Even the romance is underdeveloped. One moment David and Jade are just people who see each other at school, and the next he’s winning her heart by convincing people to come to her graduation party, and a few minutes of screen time later, they’re in love. As you can probably guess, their whirlwind romance helps Jade loosen up and David focus his sights on previously unthinkable goals. The conflict in their story comes from Jade’s father’s continual objection to her spending time with David and the occasional intervention of David’s jealous ex-fling.

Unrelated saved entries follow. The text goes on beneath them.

(** C4. First part: on tables that hold the three identifier columns,
    [encode_data] raises a [ValueError] as soon as an edge endpoint is no
    node identifier; by then it has printed its three comparison lines and
    nothing else. Second part: on the tables [load_data] and [preprocess]
    return, [encode_data] returns: the failure cannot occur. *)
Theorem C4_unseen_endpoint_fails_and_pipeline_never_does :
  (∀ (nodes edges : Frame (list string)) (w : World) (u s t : list string),
     get_col "user_id" nodes = Ok u →
     get_col "source_id" edges = Ok s →
     get_col "target_id" edges = Ok t →
     Exists (λ v, v ∉ u) (s ++ t) →
     ∃ msg,
       encode_data nodes edges w
       = (Raise (ValueError msg), printed w (comparison_lines u s t)))
  ∧ (∀ (nodes edges : Frame (list Cell)) (w : World) (u s t : list Cell),
       get_col "user_id" nodes = Ok u →
       get_col "source_id" edges = Ok s →
       get_col "target_id" edges = Ok t →
       ∃ nodes' valid_edges w' encoded w'',
         load_data nodes edges w = (Ok (nodes', valid_edges), w')
         ∧ encode_data (preprocess nodes' valid_edges).1
                       (preprocess nodes' valid_edges).2 w'
           = (Ok encoded, w'')).
Proof.
  split.
  - intros nodes edges w u s t Hu Hs Ht Hex.
    assert (∀ v, v ∉ LabelEncoder.fit u ↔ v ∉ u) as Hfit.
    { intros v. unfold LabelEncoder.fit. by rewrite elem_of_sorted_set. }
    destruct (decide (Exists (λ v, v ∉ u) s)) as [Hes|Hes].
    + destruct (transform_unseen (LabelEncoder.fit u) s) as (v & Hv & Hn & Hr).
      { eapply Exists_impl; [done|]. intros v. by rewrite Hfit. }
      exists (LabelEncoder.unseen v).
      eapply encode_data_raise; eauto.
    + apply Exists_app in Hex as [?|Het]; [done|].
      destruct (transform_unseen (LabelEncoder.fit u) t) as (v & Hv & Hn & Hr).
      { eapply Exists_impl; [done|]. intros v. by rewrite Hfit. }
      exists (LabelEncoder.unseen v).
      eapply encode_data_raise; eauto. right. split; [|done].
      destruct (transform_ok (LabelEncoder.fit u) s) as (sidx & ? & _); [|eauto].
      intros v' Hv'. apply elem_of_sorted_set.
      apply not_Exists_Forall in Hes; [|apply _].
      rewrite Forall_forall in Hes. specialize (Hes v' Hv'). simpl in Hes.
      by destruct (decide (v' ∈ u)).
  - intros nodes edges w u s t Hu Hs Ht.
    set (mask := valid_mask (normalize u) (normalize s) (normalize t)).
    destruct (encode_data_total
                (astype_str (set_col "user_id" (map CStr (normalize u)) nodes))
                (astype_str (select_rows mask (normalized_edges edges s t)))
                (printed w ([OutUnique "user_id" (PyStr.sorted_set (normalize u));
                  OutUnique "source_id" (PyStr.sorted_set (normalize s));
                  OutUnique "target_id" (PyStr.sorted_set (normalize t))]
                 ++ if decide (nrows (select_rows mask (normalized_edges edges s t))
                               ≠ nrows edges)
                    then [OutSkipping (nrows edges
                            - nrows (select_rows mask (normalized_edges edges s t)))]
                    else []))
                (normalize u) (mask_select mask (normalize s))
                (mask_select mask (normalize t)))
      as (uidx & sidx & tidx & n' & e' & encs1 & encs2 & _ & _ & _ & _ & _ & Hrun).
    { apply loaded_user_id. }
    { apply loaded_source_id. }
    { apply loaded_target_id. }
    { apply kept_sources_known. }
    { apply kept_targets_known. }
    eexists _, _, _, _, _. split; [by apply load_data_run|].
    simpl. exact Hrun.
Qed.
(** The two views over dates also skip when the column is there but holds no
    date at all. *)
Lemma date_views_skip_without_dates (df : DataFrame) (p : string)
  (o : Charts.Output) :
  (forall r, In r (rows df) -> isna (r "date") = true) ->
  Charts.plot_comments_per_day render df p o
  = Ok (Charts.print
          "No 'date' column or all dates NaT. Skipping comments-per-day chart." o) /\
  Charts.plot_sentiment_over_time render df p o
  = Ok (Charts.print
          "Missing 'date' or 'sentiment_label'. Skipping sentiment-over-time chart." o).
Proof.
  intros H.
  assert (E : all_isna (map (fun r : Row => r "date") (rows df)) = true).
  { unfold all_isna. apply forallb_forall. intros c Hc.
    apply in_map_iff in Hc. destruct Hc as [r [<- Hr]]. now apply H. }
  unfold Charts.plot_comments_per_day, Charts.plot_sentiment_over_time.
  rewrite no_dates_value, E, orb_true_r. split; reflexivity.
Qed.





Variable parse_utc : cell -> option Z.



End Views.

(** C8 on the code: the label columns of [no_labels] exist and hold no
    value, yet the three views over labels are not skipped: each hands a
    figure without data to the rendering library and, when that returns,
    saves the figure and prints its message; whatever the library does, no
    notice is printed.  The view over time does skip. *)
Theorem empty_label_columns_are_plotted (render : Charts.figure -> result unit) :
  Charts.plot_overall_sentiment render no_labels "overall_sentiment.png"
    nothing_yet
  = after_render
      (render (Charts.BarCounts "Overall Sentiment Distribution" []))
      {| Charts.saved :=
           [("overall_sentiment.png",
             Charts.BarCounts "Overall Sentiment Distribution" [])];
         Charts.printed :=
           ["Saved overall sentiment chart -> overall_sentiment.png"] |} /\
  Charts.plot_topic_distribution render no_labels "topic_distribution.png"
    nothing_yet
  = after_render
      (render (Charts.BarCounts
                 "Topic Distribution (Share of Comments per Topic)" []))
      {| Charts.saved :=
           [("topic_distribution.png",
             Charts.BarCounts
               "Topic Distribution (Share of Comments per Topic)" [])];
         Charts.printed :=
           ["Saved topic distribution chart -> topic_distribution.png"] |} /\
  Charts.plot_sentiment_by_topic render no_labels "sentiment_by_topic.png"
    nothing_yet
  = after_render
      (render (Charts.StackedPct "Sentiment within Each Topic (Stacked %)"
                 {| index := []; labels := []; cells := [] |}))
      {| Charts.saved :=
           [("sentiment_by_topic.png",
             Charts.StackedPct "Sentiment within Each Topic (Stacked %)"
               {| index := []; labels := []; cells := [] |})];
         Charts.printed :=
           ["Saved sentiment-by-topic chart -> sentiment_by_topic.png"] |} /\
  Charts.plot_sentiment_over_time render no_labels "sentiment_over_time.png"
    nothing_yet
  = Ok {| Charts.saved := [];
          Charts.printed :=
            ["No data after grouping for sentiment-over-time. Skipping chart."] |}.
Proof.
  repeat split; vm_compute; try reflexivity; destruct (render _); reflexivity.
Qed.



(** ** The scripts on the example file *)

(** The dashboard on [clean_comments] with topic A selected and the whole
    date range picked: two comments, half of them positive. *)
Lemma dashboard_on_example :
  match App.script parse_example dates_min dates_max
          (user_picks [20028; 20029]%Z) clean_disk "A" "All" with
  | Ok page =>
      App.shown page = 2 /\
      App.pos_pct (App.metrics page) = 50%float /\
      App.neg_pct (App.metrics page) = 50%float /\
      App.topic_chart page = Some [("A", 2)] /\
      App.time_chart page
      = Some {| index := [20028%Z];
                labels := ["NEGATIVE"; "POSITIVE"];
                cells := [[1; 1]] |} /\
      columns (App.sample page)
      = ["published_at"; "topic_label"; "sentiment_label"] /\
      header (App.download page)
      = ["published_at"; "topic_label"; "sentiment_label"; "date"] /\
      List.length (records (App.download page)) = 2
  | Raise _ => False
  end.
Proof. vm_compute. repeat split. Qed.
(** X10: when the background scanner fails to stop, [stop] on a
    scanning coordinator raises that exception and leaves the
    coordinator scanning: [discover] still answers, a further [scan]
    does not start the background scanner again, and a further [stop]
    calls the background scanner's stop again. *)
Theorem stop_background_failure
    (self : NetworkDiscovery Mdns Ssdp Info Entry) (e : PyExn) :
  is_discovering self = true →
  (MDNS.stop (mdns self)).1 = Some e →
  outcome stop self = Raise e
  ∧ trace stop self = [MdnsStop]
  ∧ is_discovering (after stop self) = true
  ∧ discoverables (after stop self) = discoverables self
  ∧ (∃ names, outcome discover (after stop self) = Return names)
  ∧ trace scan (after stop self) = [SsdpScan]
  ∧ trace stop (after stop self) = [MdnsStop].
Proof.
  intros Hon Hstop.
  assert (Hrun : stop self =
            (Raise e, after (set_mdns (MDNS.stop (mdns self)).2) self, [MdnsStop])).
  { destruct self as [l m s d on]; py_unfold. subst on. cbn.
    destruct (MDNS.stop m) as [r m']; cbn in *. by subst r. }
  assert (Hstill : is_discovering (after stop self) = true).
  { unfold after at 1. rewrite Hrun. cbn. done. }
  split; [unfold outcome; by rewrite Hrun|].
  split; [unfold trace; by rewrite Hrun|].
  split; [done|]. split; [unfold after at 1; by rewrite Hrun|]. split.
  - destruct (after stop self) as [l m s d on]; py_unfold. subst on. eauto.
  - by rewrite scan_trace, stop_trace, Hstill.
Qed.

Lemma calls_app (c : Call) (tr tr' : list Call) :
  calls c (tr ++ tr') = calls c tr + calls c tr'.
Proof. unfold calls. by rewrite filter_app, length_app. Qed.

Lemma run_op_returns (o : Op) (self : NetworkDiscovery Mdns Ssdp Info Entry) :
  outcome (run_op o) self = Return tt.
Proof.
  unfold outcome, run_op, forget.
  by destruct o;
    match goal with |- context [?m self] => destruct (m self) as [[??]?] end.
Qed.

Lemma run_ops_cons (o : Op) (ops : list Op)
    (self : NetworkDiscovery Mdns Ssdp Info Entry) :
  after (run_ops (o :: ops)) self = after (run_ops ops) (after (run_op o) self)
  ∧ trace (run_ops (o :: ops)) self =
      trace (run_op o) self ++ trace (run_ops ops) (after (run_op o) self).
Proof.
  unfold run_ops. cbn [for_each].
  by destruct (bind_run (run_op o) (λ _, for_each ops run_op) self ()
                 (run_op_returns o self)) as (_ & -> & ->).
Qed.

(** One operation with a background scanner that never raises. *)
Lemma run_op_balance (o : Op) (self : NetworkDiscovery Mdns Ssdp Info Entry) :
  (∀ m, (MDNS.start m).1 = None) → (∀ m, (MDNS.stop m).1 = None) →
  calls MdnsStart (trace (run_op o) self)
    + (if is_discovering self then 1 else 0) =
  calls MdnsStop (trace (run_op o) self)
    + (if is_discovering (after (run_op o) self) then 1 else 0).
Proof.
  intros Hstart Hstop.
  destruct o, self as [l m s d [|]]; unfold run_op; py_unfold;
    try specialize (Hstart m); try specialize (Hstop m);
    repeat match goal with
           | |- context [MDNS.start ?m] => destruct (MDNS.start m) as [[?|] ?]; cbn in *
           | |- context [MDNS.stop ?m] => destruct (MDNS.stop m) as [[?|] ?]; cbn in *
           | |- context [SSDP.scan ?s] => destruct (SSDP.scan s) as [[?|] ?]; cbn in *
           | |- context [PyDict.getitem ?d ?k] => destruct (PyDict.getitem d k); cbn in *
           end; try discriminate; reflexivity.
Qed.

(** X11: starts and stops balance.  With a background scanner whose
    [start] and [stop] never raise, after any sequence of public
    operations, whatever the foreground scanner does, the background
    scanner has been started as often as it has been stopped, once more
    if the coordinator has become scanning and once less if it has
    become idle. *)
Theorem starts_and_stops_balance (self : NetworkDiscovery Mdns Ssdp Info Entry)
    (ops : list Op) :
  (∀ m, (MDNS.start m).1 = None) → (∀ m, (MDNS.stop m).1 = None) →
  calls MdnsStart (trace (run_ops ops) self)
    + (if is_discovering self then 1 else 0) =
  calls MdnsStop (trace (run_ops ops) self)
    + (if is_discovering (after (run_ops ops) self) then 1 else 0).
Proof.
  intros Hstart Hstop. revert self.
  induction ops as [|o ops IH]; intros self; [done|].
  destruct (run_ops_cons o ops self) as [-> ->]. rewrite !calls_app.
  pose proof (run_op_balance o self Hstart Hstop).
  pose proof (IH (after (run_op o) self)). lia.
Qed.

(** The scanner calls of one operation. *)
Lemma run_op_calls (o : Op) (self : NetworkDiscovery Mdns Ssdp Info Entry) :
  calls MdnsStart (trace (run_op o) self) ≤ occurrences OpScan [o]
  ∧ calls SsdpScan (trace (run_op o) self) ≤ occurrences OpScan [o]
  ∧ calls MdnsStop (trace (run_op o) self) ≤ occurrences OpStop [o].
Proof.
  destruct o, self as [l m s d [|]]; unfold run_op; py_unfold;
    repeat match goal with
           | |- context [MDNS.start ?m] => destruct (MDNS.start m) as [[?|] ?]; cbn
           | |- context [MDNS.stop ?m] => destruct (MDNS.stop m) as [[?|] ?]; cbn
           | |- context [SSDP.scan ?s] => destruct (SSDP.scan s) as [[?|] ?]; cbn
           | |- context [PyDict.getitem ?d ?k] => destruct (PyDict.getitem d k); cbn
           end; vm_compute; repeat split; lia.
Qed.

(** X12: only [scan] reaches the network, and only [stop] stops the
    background scanner.  In any sequence of public operations, whatever
    their outcomes, each scanner method is called at most once per
    [scan], respectively per [stop]; a sequence of queries calls no
    scanner at all. *)
Theorem scanner_calls_bounded (self : NetworkDiscovery Mdns Ssdp Info Entry)
    (ops : list Op) :
  calls MdnsStart (trace (run_ops ops) self) ≤ occurrences OpScan ops
  ∧ calls SsdpScan (trace (run_ops ops) self) ≤ occurrences OpScan ops
  ∧ calls MdnsStop (trace (run_ops ops) self) ≤ occurrences OpStop ops
  ∧ (occurrences OpScan ops = 0 → occurrences OpStop ops = 0 →
     trace (run_ops ops) self = []).
Proof.
  assert (Hbound : ∀ self : NetworkDiscovery Mdns Ssdp Info Entry,
            calls MdnsStart (trace (run_ops ops) self) ≤ occurrences OpScan ops
            ∧ calls SsdpScan (trace (run_ops ops) self) ≤ occurrences OpScan ops
            ∧ calls MdnsStop (trace (run_ops ops) self) ≤ occurrences OpStop ops).
  { induction ops as [|o ops IH]; intros st; [by vm_compute|].
    destruct (run_ops_cons o ops st) as [_ ->]. rewrite !calls_app.
    destruct (run_op_calls o st) as (H1 & H2 & H3).
    destruct (IH (after (run_op o) st)) as (H4 & H5 & H6).
    change (o :: ops) with ([o] ++ ops). unfold occurrences in *.
    rewrite !filter_app, !length_app. lia. }
  destruct (Hbound self) as (Hs & Hf & Hp). split; [done|]. split; [done|].
  split; [done|]. intros Hscan Hstop. rewrite Hscan in *. rewrite Hstop in *.
  destruct (trace (run_ops ops) self) as [|[| |] tr]; [done| | |];
    unfold calls in *; rewrite filter_cons in *;
    [rewrite decide_True in Hs by done|rewrite decide_True in Hp by done|
     rewrite decide_True in Hf by done]; cbn in *; lia.
Qed.

End LifecycleEdges.

(** ** Construction and the scanners *)

Section Construction.
Context {Mdns Ssdp Info Entry : Type}.
Context `{!MDNS.Adapter Mdns} `{!SSDP.Adapter Ssdp}.

(** X13: loading never touches the scanners.  [_load_device_support],
    whether it returns or raises, calls no scanner method and leaves
    both scanners, the limit and the state as they were; a coordinator
    the constructor returns therefore has the limit it was given and
    two scanners that were never started nor asked to scan. *)
Theorem loading_is_offline (env : PluginEnv Mdns Ssdp Info Entry)
    (limit : option (gset string)) (self : NetworkDiscovery Mdns Ssdp Info Entry) :
  __init__ env limit = Return self →
  (mdns self = MDNS.new ∧ ssdp self = SSDP.new ∧ limit_discovery self = limit)
  ∧ ∀ st : NetworkDiscovery Mdns Ssdp Info Entry,
      trace (_load_device_support env) st = []
      ∧ framed st (after (_load_device_support env) st).
Proof.
  intros Hinit. split.
  - rewrite init_run in Hinit.
    set (self0 := {| limit_discovery := limit; mdns := MDNS.new; ssdp := SSDP.new;
                     discoverables := []; is_discovering := false |}) in Hinit.
    destruct (outcome (for_each (walk_packages env) (load_package env)) self0)
      as [[]|e]; [|discriminate].
    injection Hinit as <-.
    by destruct (load_loop_framed env (walk_packages env) self0)
      as [(-> & -> & -> & _) _].
  - intros st. unfold _load_device_support.
    destruct (bind_run (set_discoverables [])
                (λ _, for_each (walk_packages env) (load_package env)) st ()
                eq_refl) as (_ & -> & ->).
    destruct (load_loop_framed env (walk_packages env)
                (after (set_discoverables []) st)) as [Hfr ->].
    split; [done|exact Hfr].
Qed.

This type of story, while tired, can be entertaining. When John Hughes did it in the classic 1980s teen movie Say Anything, it was witty and fun, because the characters were developed past the shells of their stereotypes and frequently engaged in intelligent dialogue. It’s hard to determine if Endless Love even attempted to layer cleverness into the cliché. The pacing was lightning fast, and the format was a summer love montage broken by the occasional, easily foreseeable plot “twists.” I quite literally rolled my eyes at the dialogue on at least four separate occasions. I kid you not, there was a dramatic pause and close up of David and Jade’s faces before the words “say something” fell from the female protagonist’s lips.

When it comes down to it, the movie was marketed as a Valentine’s Day film, and it functions as just that. With a pleasing soundtrack of pop-indie songs and a cutesy plot line that requires next to no attention, Endless Love is the perfect movie to go to with a date if you plan to sit in the back of the theater and not do much watching. Otherwise, I’d say skip it.